Bugleweed is often used as an erosion barrier and can help keep soil from being washed away. Its roots create a thick carpet that displaces competing plants. Bugleweed is unique in that it is tough enough to survive under black walnut trees, which produce a chemical that discourages almost all other plant species.

Bellflower, Campanula

A clump-forming, low-growing bellflower produces blue, bell-shaped flowers above pretty foliage from mid-June to late August. This perennial plant grows up to 30cm tall and wide and looks good planted singly or in groups. It does best in full sun and needs fertile, well-drained soil that doesn’t dry out too much. Plant in spring or early summer.

This compact, clumping bellflower forms a neat mound of soft mauve, purple and white blooms over a long flowering season from July to October. It is an excellent cut flower and ideal for small gardens with limited space. However, a little care is needed; deadhead regularly to keep plants looking healthy.


Need an easy evergreen carpet for planting where no grass dare grow — or want a beautiful addition to your garden? Try stonecrop. These low-growing plants are perfect for shady spots because their fleshy, bluish-green foliage helps retain what little water it gets. Some varieties of stonecrop are native to North America, while others come from around the world.

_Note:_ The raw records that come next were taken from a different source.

Lemma sendMessage_application_or_group_witness :
  exists request : gmap string value,
    requests (run (sendMessage (fun _ => Resolved VNull) group_client
                     (VObj {[ "content" := VStr "hello" ]}) VUndefined)).1 =
      [requestOptions group_client (VStr "createMessage")
         (VObj {[ "request" := VObj request ]})]
    /\ request !! "application_group" = Some (VStr "APP")
    /\ request !! "application" = None.
Proof.
  exact (sendMessage_application_or_group (fun _ => Resolved VNull)
           (VStr "APP") (VStr "TOK") (VObj {[ "useAppGroup" := VBool true ]})
           group_client (VObj {[ "content" := VStr "hello" ]}) VUndefined
           group_client_constructed eq_refl).
Defined.

(** ** registerDevice *)

(** The three tests of [registerDevice], in order, on an options object. *)
Lemma registerDevice_run transport this (o : gmap string value) cb :
  let rejected e :=
    (if isFunction cb then [Callback cb [e]] else [],
     Normal (Some (Rejected e))) in
  if negb (isString (field o "push_token")) then
    run (registerDevice transport this (VObj o) cb) = rejected push_token_error
  else if isString (field o "hwid") then
    run (registerDevice transport this (VObj o) cb) = rejected hwid_error
  else if isNumber (field o "device_type") then
    run (registerDevice transport this (VObj o) cb) = rejected device_type_error
  else
    requests (run (registerDevice transport this (VObj o) cb)).1 =
      [requestOptions this (VStr "registerDevice")
         (VObj {[ "request" :=
                    VObj (extend ∅ [VObj {[ "application" := field this "app" ]};
                                    VObj o]) ]})].
Proof.
  cbv zeta. exec_unfold.
  destruct (isString (field o "push_token")); cbn [negb];
    [|destruct (isFunction cb); reflexivity].
  destruct (isString (field o "hwid"));
    [destruct (isFunction cb); reflexivity|].
  destruct (isNumber (field o "device_type"));
    [destruct (isFunction cb); reflexivity|].
  exec_cases; reflexivity.
Qed.

(** C1, the code at the failing input. A registration with a string
    [push_token] and a string [hwid] is rejected, whatever its [device_type]
    and its other fields, with the error about the hwid, and no request is
    issued; the claim has the registration with a numeric [device_type]
    sent. *)
Theorem registerDevice_rejects_valid_registration
    transport this (o : gmap string value) cb push_token hwid :
  o !! "push_token" = Some (VStr push_token) ->
  o !! "hwid" = Some (VStr hwid) ->
  (run (registerDevice transport this (VObj o) cb)).2
    = Normal (Some (Rejected hwid_error))
  /\ requests (run (registerDevice transport this (VObj o) cb)).1 = [].
Proof.
  intros Htoken%field_lookup Hhwid%field_lookup.
  pose proof (registerDevice_run transport this o cb) as Hrun.
  cbv zeta in Hrun. rewrite Htoken, Hhwid in Hrun. cbn in Hrun.
  rewrite Hrun. destruct (isFunction cb); split; reflexivity.
Qed.
(** X25: When every row is blank or can be cleaned, the results name exactly
    the points of the complete rows, each of them once, however many rows
    name the same point. *)
Theorem results_name_the_complete_rows (rows : list csv_row)
    (s : state W) :
  Forall (fun row => any_values row = false \/ exists d, clean row = Some d)
         rows ->
  NoDup (map fst (result (process_vrs_csv o self observer initials clock
                            (Some rows)) s)) /\
  forall k,
    In k (map fst (result (process_vrs_csv o self observer initials clock
                             (Some rows)) s))
    <-> exists row d, In row rows /\ any_values row = true /\
                      clean row = Some d /\ complete d = true /\
                      k = point_number (obs_of d).
Proof.
  intros H. unfold result. cbn [process_vrs_csv].
  destruct (process_rows_keys rows H 0 None [] s (NoDup_nil _)) as [N K].
  split; [exact N|]. intros k. rewrite K. cbn [map In]. tauto.
Qed.

End CsvRows.

(** ** Paths that cannot break out of the URL, and the empty query *)

Section PathsAndEmptyQuery.

(** X19: In the history updater a name cannot end the quoted argument of the
    URL it is put in, nor start a query or a fragment: the folder path and
    the file path hold no apostrophe, no space, no [?] and no [#],
    whatever the site, library, point and file are called. *)
Theorem history_paths_stay_inside_the_url
    (self : PointHistoryUpdater.updater) (pn fn : str) (c : ascii) :
  In c (lit "' ?#") ->
  ~ In c (PointHistoryUpdater.folder_path self pn) /\
  ~ In c (PointHistoryUpdater.file_path self pn fn).
Proof.
  intros Hc.
  assert (N : ~ (safe c = true \/ c = "%"%char)).
  { cbn in Hc. destruct Hc as [<-|[<-|[<-|[<-|[]]]]]; intros [H|H];
      discriminate H. }
  split; intros H; apply N; exact (quote_only_safe _ c H).
Qed.

(** X15: When the query is answered with an error status, or finds nothing,
    the run ends there with empty results: the one request of the query
    is all that is issued, and no results file is written.  When the
    query gets no reply, the handler of lines 76-81 raises and the run is
    left by that exception, after the same single request. *)
Theorem empty_query_ends_the_run (W : Type) (o : ops W)
    (self : SharePointDateUpdater.updater) (start_date : datetime)
    (end_date : option datetime) (max_points : option Z) (s : state W) :
  let query :=
    SharePointDateUpdater.get_points_by_date_range o self start_date
      end_date in
  let run :=
    SharePointDateUpdater.process_multiple_points o self start_date
      end_date max_points in
  let reply :=
    snd (send o (world s)
           (GET (SharePointDateUpdater.query_url self start_date end_date)))
  in
  (error_reply reply = true -> result query s = Some []) /\
  (reply = no_reply -> result query s = None) /\
  (result query s = Some [] ->
   result run s = Some (SharePointDateUpdater.mk_results [] []) /\
   issued run s
   = [Http (GET (SharePointDateUpdater.query_url self start_date
                   end_date))]) /\
  (result query s = None ->
   result run s = None /\
   issued run s
   = [Http (GET (SharePointDateUpdater.query_url self start_date
                   end_date))]).
Proof.
  intros query run reply. subst query run reply.
  unfold result, issued, SharePointDateUpdater.process_multiple_points,
    SharePointDateUpdater.get_points_by_date_range,
    SharePointDateUpdater.get_points_by_date_range_try, bind, ret, http.
  destruct (send o (world s) _) as [w r]. cbn [fst snd world trace].
  repeat split.
  - intros H. destruct r as [[] t j|]; try discriminate H. reflexivity.
  - intros ->. reflexivity.
  - now rewrite H.
  - rewrite H. cbn [fst snd trace]. now rewrite skipn_length_app.
  - now rewrite H.
  - rewrite H. cbn [fst snd trace]. now rewrite skipn_length_app.
Qed.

Stonecrop grows best in well-drained soil, and mulch and weeding to keep weeds down will ensure you won’t have to worry about watering. You’ll find many colors and forms of stonecrop, including some that bloom every spring.

Vinca Minor

Vinca minor is one of those plants that seems perfect for every garden situation. This perennial vine proliferates and spreads quickly, making it an excellent choice for filling in bare spots around the yard. And because it doesn’t require much attention once established, it makes an excellent option for planting along walkways and patios.

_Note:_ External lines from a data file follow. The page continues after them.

(** ** The properties at work in the scenarios *)

(** Scenario A: the upstream service is down, the event of [u_1] was
    consumed before. *)
Lemma fire_failure_returns_cached_witness :
  fst (fire (KStr "u_1") Scenario.upstream_down Scenario.warmed) = Normal (Some Scenario.u_1).
Proof.
  apply (fire_failure_returns_cached Scenario.upstream_down Scenario.warmed
           (KStr "u_1") Scenario.u_1).
  - vm_compute. reflexivity.
  - right. left. exists (ReferenceError "err"). vm_compute. reflexivity.
Defined.

(** Scenario B: the upstream service is down, no event of [u_9] was
    consumed. *)
Lemma post_unavailable_is_not_answered_witness :
  exists st',
    post (Scenario.order_request "u_9") Scenario.upstream_down Scenario.warmed
    = (Throw ServiceUnavailableError, st') /\
    code ServiceUnavailableError = Some "SERVICE_UNAVAILABLE"%string /\
    responses (effects st') = responses (effects Scenario.warmed).
Proof.
  apply (post_unavailable_is_not_answered Scenario.upstream_down Scenario.warmed
           (Scenario.order_request "u_9") (KStr "u_9") Scenario.warmed).
  - repeat split.
  - reflexivity.
  - vm_compute. reflexivity.
  - right. left. exists (ReferenceError "err"). vm_compute. reflexivity.
Defined.

Lemma fetchWithBackoff_exhausted_witness :
  exists st' d1 d2 l,
    fetchWithBackoff ("http://ms_users:3001"%string, KStr "u_1") 2000
      Scenario.upstream_down Scenario.started
    = (Throw (ReferenceError "err"), st') /\
    effects st' = effects Scenario.started ++ l /\
    beats l = schedule [d1; d2].
Proof.
  apply (fetchWithBackoff_exhausted Scenario.upstream_down Scenario.started).
  intros i _. reflexivity.
Defined.

Lemma userCache_written_by_consumer_only_witness :
  userCache
    (run Scenario.upstream_down
       [PostOrder (Scenario.order_request "u_9"); GetHealth; GetOrders;
        DeleteOrder Scenario.cancel_request]
       Scenario.warmed)
  = userCache Scenario.warmed.
Proof.
  apply (proj1 (proj2 (proj2 (proj2 (proj2
           (userCache_written_by_consumer_only Scenario.upstream_down Scenario.warmed)))))).
  reflexivity.
Defined.

Lemma client_status_is_invalid_user_witness :
  let env := Scenario.upstream_answers 404 Scenario.not_found in
  let res := {| status := 404; json := Normal Scenario.not_found |} in
  let url := ("http://ms_users:3001"%string, KStr "u_2") in
  exists pauses l st2 st',
    fetchWithBackoff url 2000 env (used OBreaker Scenario.started) = (Normal (Some res), st2) /\
    callUserService (KStr "u_2") env (used OBreaker Scenario.started)
    = (Normal (Some (invalid_user res)), st2) /\
    effects st2 = effects Scenario.started ++ l /\
    beats l = schedule pauses /\ length pauses = 2%nat /\
    last l = Some (Fetch url 2000) /\
    fallbacks l = [] /\
    post (Scenario.order_request "u_2") env Scenario.started = (Normal tt, st') /\
    effects st' =
      effects Scenario.started ++ l ++
      [Respond (JNum 404) (JObj [("error", JStr "usuário inválido")]%string)].
Proof.
  apply (client_status_is_invalid_user (Scenario.upstream_answers 404 Scenario.not_found)
           Scenario.started (Scenario.order_request "u_2") (KStr "u_2") Scenario.started 2
           {| status := 404; json := Normal Scenario.not_found |}).
  - repeat split.
  - reflexivity.
  - discriminate.
  - reflexivity.
  - unfold MAX_HTTP_RETRIES. lia.
  - intros [|[|i]] Hi; [ reflexivity | reflexivity | lia ].
  - reflexivity.
  - cbn. lia.
Defined.


Lemma publish_failure_stays_local_witness :
  (exists st',
     Users.post Scenario.user_request Scenario.users_service Scenario.started = (Normal tt, st') /\
     responses (effects st') = [(JNum 201, Scenario.u_1)]) /\
  (exists st',
     post (Scenario.order_request "u_1") (Scenario.upstream_answers 200 Scenario.u_1)
       Scenario.started = (Normal tt, st') /\
     responses (effects st') = [(JNum 201, Scenario.order_row)]) /\
  (exists st',
     cancel Scenario.cancel_request Scenario.upstream_down Scenario.started = (Normal tt, st') /\
     responses (effects st') =
       [(JNum 200, JObj [("message", JStr "order cancelled"); ("id", JStr "o_V1StGX")]%string)]).
Proof.
  split; [ | split ].
  - destruct (proj1 (publish_failure_stays_local Scenario.users_service
                       (Some Scenario.broker_closed))
                Scenario.started Scenario.user_request Scenario.u_1)
      as (st' & Hrun & Heffects); [ vm_compute; reflexivity .. | ].
    exists st'. split; [ exact Hrun | ]. rewrite Heffects. vm_compute. reflexivity.
  - destruct (proj1 (proj2 (publish_failure_stays_local
                              (Scenario.upstream_answers 200 Scenario.u_1)
                              (Some Scenario.broker_closed)))
                Scenario.started (Scenario.order_request "u_1") (KStr "u_1") Scenario.started
                Scenario.u_1
                (snd (fire (KStr "u_1") (Scenario.upstream_answers 200 Scenario.u_1)
                        Scenario.started))
                Scenario.order_row)
      as (st' & Hrun & Heffects);
      [ repeat split | vm_compute; reflexivity | vm_compute; reflexivity | discriminate
      | vm_compute; reflexivity | vm_compute; reflexivity | discriminate
      | vm_compute; reflexivity | vm_compute; reflexivity | ].
    exists st'. split; [ exact Hrun | ]. rewrite Heffects. vm_compute. reflexivity.
  - destruct (proj2 (proj2 (publish_failure_stays_local Scenario.upstream_down
                              (Some Scenario.broker_closed)))
                Scenario.started Scenario.cancel_request Scenario.order_row)
      as (st' & Hrun & Heffects);
      [ vm_compute; reflexivity | discriminate | vm_compute; reflexivity
      | vm_compute; reflexivity | ].
    exists st'. split; [ exact Hrun | ]. rewrite Heffects. vm_compute. reflexivity.
Defined.

Lemma consumer_caches_under_undefined_witness :
  exists st',
    consume (Some {| content := Json (JNum 5); deliveryTag := 7 |})
      Scenario.upstream_down Scenario.started = (Normal tt, st') /\
    userCache st' = <[KUndefined := JNum 5]> (userCache Scenario.started) /\
    effects st' = effects Scenario.started ++ [Log (LConsumed None); Ack 7].
Proof.
  apply (consumer_caches_under_undefined {| content := Json (JNum 5); deliveryTag := 7 |}
           (JNum 5) Scenario.upstream_down Scenario.started).
  - reflexivity.
  - discriminate.
  - reflexivity.
Defined.


Lemma fetchWithBackoff_recovers_witness :
  let env := Scenario.upstream_answers 200 Scenario.u_1 in
  let res := {| status := 200; json := Normal Scenario.u_1 |} in
  exists st' pauses l,
    fetchWithBackoff ("http://ms_users:3001"%string, KStr "u_1") 2000 env Scenario.started
    = (Normal (Some res), st') /\
    effects st' = effects Scenario.started ++ l /\
    beats l = schedule pauses /\
    length pauses = 2%nat.
Proof.
  apply (fetchWithBackoff_recovers (Scenario.upstream_answers 200 Scenario.u_1)
           Scenario.started ("http://ms_users:3001"%string, KStr "u_1") 2000 2
           {| status := 200; json := Normal Scenario.u_1 |}).
  - unfold MAX_HTTP_RETRIES. lia.
  - intros [|[|i]] Hi; [ reflexivity | reflexivity | lia ].
  - reflexivity.
  - cbn. lia.
Defined.

Lemma post_rejects_before_any_call_witness :
  post {| body := None; params_id := "" |} Scenario.upstream_down Scenario.started =
  (Normal tt,
   with_effects
     (effects Scenario.started ++
      [Respond (JNum 400)
         (JObj [("error", JStr "userId, items[], total<number> são obrigatórios")]%string)])
     Scenario.started).
Proof.
  apply (post_rejects_before_any_call Scenario.upstream_down Scenario.started
           {| body := None; params_id := "" |}).
  intros [Htruthy _]. discriminate Htruthy.
Defined.


Lemma connectWithRetry_exhausted_witness :
  exists st' pauses l,
    Amqp.connectWithRetry "amqp://guest:guest@ms_rabbitmq:5672" Scenario.upstream_down
      Scenario.started
    = (Throw Scenario.refused, st') /\
    effects st' = effects Scenario.started ++ l /\
    beats l = schedule pauses /\
    length pauses = 9%nat.
Proof.
  apply (connectWithRetry_exhausted Scenario.upstream_down Scenario.started
           "amqp://guest:guest@ms_rabbitmq:5672" (fun _ => Scenario.refused)).
  intros i _. reflexivity.
Defined.

(** Scenario G: the database rejects every call; the upstream service
    answers at the third attempt; the broker accepts the fourth
    connection. *)
Lemma orders_post_database_error_is_thrown_witness :
  let env := Cases.database_rejects Cases.unique_error in
  let req := Scenario.order_request "u_1" in
  let st2 := snd (fire (KStr "u_1") env Scenario.started) in
  exists st',
    post req env Scenario.started = (Throw (ReferenceError "err"), st') /\
    effects st' =
      effects st2 ++
      [Db (OrderCreate (object [("id", Some (JStr ("o_" +:+ nanoid env (asked st2 ONanoid))));
                                ("userId", requested req "userId");
                                ("items", requested req "items");
                                ("total", requested req "total")]%string))
          (Throw Cases.unique_error)].
Proof.
  apply (orders_post_database_error_is_thrown
           (Cases.database_rejects Cases.unique_error) Scenario.started
           (Scenario.order_request "u_1") (KStr "u_1") Scenario.started Scenario.u_1
           (snd (fire (KStr "u_1") (Cases.database_rejects Cases.unique_error)
                   Scenario.started))
           Cases.unique_error).
  - split; [ | split ]; vm_compute; reflexivity.
  - vm_compute. reflexivity.
  - vm_compute. reflexivity.
  - discriminate.
  - vm_compute. reflexivity.
  - reflexivity.
Defined.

However, while vinca minor grows well in many different types of soil, it isn’t always easy to find varieties that don’t mind transplanted into new locations. If you’re looking to plant vinca minor, look for varieties labelled “self-seeding.” These tend to be slower growing and less aggressive about spreading, meaning they won’t take over your yard quite as fast.

Creeping Jenny

Lysimachia (creeping jenny or standard creeping buttercup) is a flowering perennial herb native to Eurasia and North Africa. Its name derives from the Greek word lysima, meaning “to creep.” This plant grows into a clump-forming rosette shape, growing about 4 feet tall and 3 feet wide. It spreads rapidly by underground rhizomes and seeds. In some places, it is considered an invasive weed.

The leaves are long, narrow, and pointed and grow along the stem. They are usually light green, though sometimes dark green or purple. The flowers are produced in summer and early fall. They are small, yellow, and held in dense heads near the tips of the stems.

Creeping Jenny requires well-drained soil and bright sun. It does best in moist conditions and tolerates both shade and drought. It is very hardy and can withstand temperatures down to -20°F.